Exercise requirements =>
The response must consist of the complete listing below, reproduced without alteration.

Provided records =>
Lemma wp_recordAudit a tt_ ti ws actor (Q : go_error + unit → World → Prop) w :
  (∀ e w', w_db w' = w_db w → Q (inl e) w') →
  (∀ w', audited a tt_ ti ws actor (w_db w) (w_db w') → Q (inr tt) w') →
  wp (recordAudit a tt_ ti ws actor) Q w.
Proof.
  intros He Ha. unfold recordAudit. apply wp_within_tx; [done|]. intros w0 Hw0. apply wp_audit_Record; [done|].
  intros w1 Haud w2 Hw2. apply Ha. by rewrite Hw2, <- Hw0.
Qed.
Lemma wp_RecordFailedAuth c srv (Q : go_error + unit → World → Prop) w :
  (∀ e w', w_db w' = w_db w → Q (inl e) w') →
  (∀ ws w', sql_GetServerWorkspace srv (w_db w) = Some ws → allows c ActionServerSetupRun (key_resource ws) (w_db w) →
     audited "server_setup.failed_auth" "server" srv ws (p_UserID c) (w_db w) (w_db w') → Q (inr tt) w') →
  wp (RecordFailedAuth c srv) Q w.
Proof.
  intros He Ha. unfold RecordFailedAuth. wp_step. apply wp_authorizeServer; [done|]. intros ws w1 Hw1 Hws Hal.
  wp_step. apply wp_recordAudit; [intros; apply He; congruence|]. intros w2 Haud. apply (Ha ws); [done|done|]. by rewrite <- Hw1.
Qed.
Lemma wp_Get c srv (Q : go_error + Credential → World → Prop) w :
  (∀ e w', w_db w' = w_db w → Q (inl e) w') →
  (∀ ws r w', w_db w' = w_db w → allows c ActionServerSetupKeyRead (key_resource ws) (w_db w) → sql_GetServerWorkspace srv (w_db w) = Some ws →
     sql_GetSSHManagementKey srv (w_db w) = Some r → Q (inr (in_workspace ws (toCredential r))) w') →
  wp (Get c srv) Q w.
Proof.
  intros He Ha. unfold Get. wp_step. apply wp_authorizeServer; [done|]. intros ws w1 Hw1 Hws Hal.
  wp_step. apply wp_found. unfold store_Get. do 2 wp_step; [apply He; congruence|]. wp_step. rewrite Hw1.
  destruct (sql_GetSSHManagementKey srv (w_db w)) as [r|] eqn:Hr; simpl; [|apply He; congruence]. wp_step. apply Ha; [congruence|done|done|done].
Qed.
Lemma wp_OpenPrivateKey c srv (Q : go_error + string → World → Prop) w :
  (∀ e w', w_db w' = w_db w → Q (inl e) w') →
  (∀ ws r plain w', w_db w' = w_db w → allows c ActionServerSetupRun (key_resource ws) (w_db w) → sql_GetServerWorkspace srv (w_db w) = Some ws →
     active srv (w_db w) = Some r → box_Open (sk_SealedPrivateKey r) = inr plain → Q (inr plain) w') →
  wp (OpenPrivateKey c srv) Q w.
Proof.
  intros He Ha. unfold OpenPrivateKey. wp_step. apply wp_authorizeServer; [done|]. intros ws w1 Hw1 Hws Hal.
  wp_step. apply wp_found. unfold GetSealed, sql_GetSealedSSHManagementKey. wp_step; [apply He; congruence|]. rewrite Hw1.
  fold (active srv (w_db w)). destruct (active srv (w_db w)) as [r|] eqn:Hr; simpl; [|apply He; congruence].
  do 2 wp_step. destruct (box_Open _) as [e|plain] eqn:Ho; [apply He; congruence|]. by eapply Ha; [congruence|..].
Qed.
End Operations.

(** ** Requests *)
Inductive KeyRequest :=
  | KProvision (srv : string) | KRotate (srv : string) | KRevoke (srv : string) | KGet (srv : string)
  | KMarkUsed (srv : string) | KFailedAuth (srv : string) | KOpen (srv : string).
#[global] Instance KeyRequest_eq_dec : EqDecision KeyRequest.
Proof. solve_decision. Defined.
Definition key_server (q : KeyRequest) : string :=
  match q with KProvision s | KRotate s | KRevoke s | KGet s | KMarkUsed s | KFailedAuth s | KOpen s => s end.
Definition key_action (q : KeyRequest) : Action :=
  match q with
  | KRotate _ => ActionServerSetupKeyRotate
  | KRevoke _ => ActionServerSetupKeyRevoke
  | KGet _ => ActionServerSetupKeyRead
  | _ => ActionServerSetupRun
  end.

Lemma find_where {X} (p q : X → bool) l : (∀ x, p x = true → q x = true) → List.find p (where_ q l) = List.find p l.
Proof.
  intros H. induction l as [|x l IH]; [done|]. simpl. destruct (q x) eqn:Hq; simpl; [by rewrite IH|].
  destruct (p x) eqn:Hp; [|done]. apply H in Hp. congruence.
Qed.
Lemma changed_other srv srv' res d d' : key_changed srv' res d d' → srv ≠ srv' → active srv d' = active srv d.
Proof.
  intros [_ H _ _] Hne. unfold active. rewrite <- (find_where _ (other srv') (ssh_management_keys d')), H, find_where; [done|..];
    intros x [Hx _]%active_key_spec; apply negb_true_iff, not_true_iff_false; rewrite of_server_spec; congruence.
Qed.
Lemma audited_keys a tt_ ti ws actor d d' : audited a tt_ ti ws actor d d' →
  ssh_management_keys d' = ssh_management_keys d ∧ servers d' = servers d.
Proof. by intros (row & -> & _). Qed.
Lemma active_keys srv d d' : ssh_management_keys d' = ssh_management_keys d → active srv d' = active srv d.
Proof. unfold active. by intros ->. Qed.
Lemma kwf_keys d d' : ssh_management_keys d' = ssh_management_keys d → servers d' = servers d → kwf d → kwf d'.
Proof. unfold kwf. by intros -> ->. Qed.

Task result =>
Lemma wp_recordAudit a tt_ ti ws actor (Q : go_error + unit → World → Prop) w :
  (∀ e w', w_db w' = w_db w → Q (inl e) w') →
  (∀ w', audited a tt_ ti ws actor (w_db w) (w_db w') → Q (inr tt) w') →
  wp (recordAudit a tt_ ti ws actor) Q w.
Proof.
  intros He Ha. unfold recordAudit. apply wp_within_tx; [done|]. intros w0 Hw0. apply wp_audit_Record; [done|].
  intros w1 Haud w2 Hw2. apply Ha. by rewrite Hw2, <- Hw0.
Qed.
Lemma wp_RecordFailedAuth c srv (Q : go_error + unit → World → Prop) w :
  (∀ e w', w_db w' = w_db w → Q (inl e) w') →
  (∀ ws w', sql_GetServerWorkspace srv (w_db w) = Some ws → allows c ActionServerSetupRun (key_resource ws) (w_db w) →
     audited "server_setup.failed_auth" "server" srv ws (p_UserID c) (w_db w) (w_db w') → Q (inr tt) w') →
  wp (RecordFailedAuth c srv) Q w.
Proof.
  intros He Ha. unfold RecordFailedAuth. wp_step. apply wp_authorizeServer; [done|]. intros ws w1 Hw1 Hws Hal.
  wp_step. apply wp_recordAudit; [intros; apply He; congruence|]. intros w2 Haud. apply (Ha ws); [done|done|]. by rewrite <- Hw1.
Qed.
Lemma wp_Get c srv (Q : go_error + Credential → World → Prop) w :
  (∀ e w', w_db w' = w_db w → Q (inl e) w') →
  (∀ ws r w', w_db w' = w_db w → allows c ActionServerSetupKeyRead (key_resource ws) (w_db w) → sql_GetServerWorkspace srv (w_db w) = Some ws →
     sql_GetSSHManagementKey srv (w_db w) = Some r → Q (inr (in_workspace ws (toCredential r))) w') →
  wp (Get c srv) Q w.
Proof.
  intros He Ha. unfold Get. wp_step. apply wp_authorizeServer; [done|]. intros ws w1 Hw1 Hws Hal.
  wp_step. apply wp_found. unfold store_Get. do 2 wp_step; [apply He; congruence|]. wp_step. rewrite Hw1.
  destruct (sql_GetSSHManagementKey srv (w_db w)) as [r|] eqn:Hr; simpl; [|apply He; congruence]. wp_step. apply Ha; [congruence|done|done|done].
Qed.
Lemma wp_OpenPrivateKey c srv (Q : go_error + string → World → Prop) w :
  (∀ e w', w_db w' = w_db w → Q (inl e) w') →
  (∀ ws r plain w', w_db w' = w_db w → allows c ActionServerSetupRun (key_resource ws) (w_db w) → sql_GetServerWorkspace srv (w_db w) = Some ws →
     active srv (w_db w) = Some r → box_Open (sk_SealedPrivateKey r) = inr plain → Q (inr plain) w') →
  wp (OpenPrivateKey c srv) Q w.
Proof.
  intros He Ha. unfold OpenPrivateKey. wp_step. apply wp_authorizeServer; [done|]. intros ws w1 Hw1 Hws Hal.
  wp_step. apply wp_found. unfold GetSealed, sql_GetSealedSSHManagementKey. wp_step; [apply He; congruence|]. rewrite Hw1.
  fold (active srv (w_db w)). destruct (active srv (w_db w)) as [r|] eqn:Hr; simpl; [|apply He; congruence].
  do 2 wp_step. destruct (box_Open _) as [e|plain] eqn:Ho; [apply He; congruence|]. by eapply Ha; [congruence|..].
Qed.
End Operations.

(** ** Requests *)
Inductive KeyRequest :=
  | KProvision (srv : string) | KRotate (srv : string) | KRevoke (srv : string) | KGet (srv : string)
  | KMarkUsed (srv : string) | KFailedAuth (srv : string) | KOpen (srv : string).
#[global] Instance KeyRequest_eq_dec : EqDecision KeyRequest.
Proof. solve_decision. Defined.
Definition key_server (q : KeyRequest) : string :=
  match q with KProvision s | KRotate s | KRevoke s | KGet s | KMarkUsed s | KFailedAuth s | KOpen s => s end.
Definition key_action (q : KeyRequest) : Action :=
  match q with
  | KRotate _ => ActionServerSetupKeyRotate
  | KRevoke _ => ActionServerSetupKeyRevoke
  | KGet _ => ActionServerSetupKeyRead
  | _ => ActionServerSetupRun
  end.

Lemma find_where {X} (p q : X → bool) l : (∀ x, p x = true → q x = true) → List.find p (where_ q l) = List.find p l.
Proof.
  intros H. induction l as [|x l IH]; [done|]. simpl. destruct (q x) eqn:Hq; simpl; [by rewrite IH|].
  destruct (p x) eqn:Hp; [|done]. apply H in Hp. congruence.
Qed.
Lemma changed_other srv srv' res d d' : key_changed srv' res d d' → srv ≠ srv' → active srv d' = active srv d.
Proof.
  intros [_ H _ _] Hne. unfold active. rewrite <- (find_where _ (other srv') (ssh_management_keys d')), H, find_where; [done|..];
    intros x [Hx _]%active_key_spec; apply negb_true_iff, not_true_iff_false; rewrite of_server_spec; congruence.
Qed.
Lemma audited_keys a tt_ ti ws actor d d' : audited a tt_ ti ws actor d d' →
  ssh_management_keys d' = ssh_management_keys d ∧ servers d' = servers d.
Proof. by intros (row & -> & _). Qed.
Lemma active_keys srv d d' : ssh_management_keys d' = ssh_management_keys d → active srv d' = active srv d.
Proof. unfold active. by intros ->. Qed.
Lemma kwf_keys d d' : ssh_management_keys d' = ssh_management_keys d → servers d' = servers d → kwf d → kwf d'.
Proof. unfold kwf. by intros -> ->. Qed.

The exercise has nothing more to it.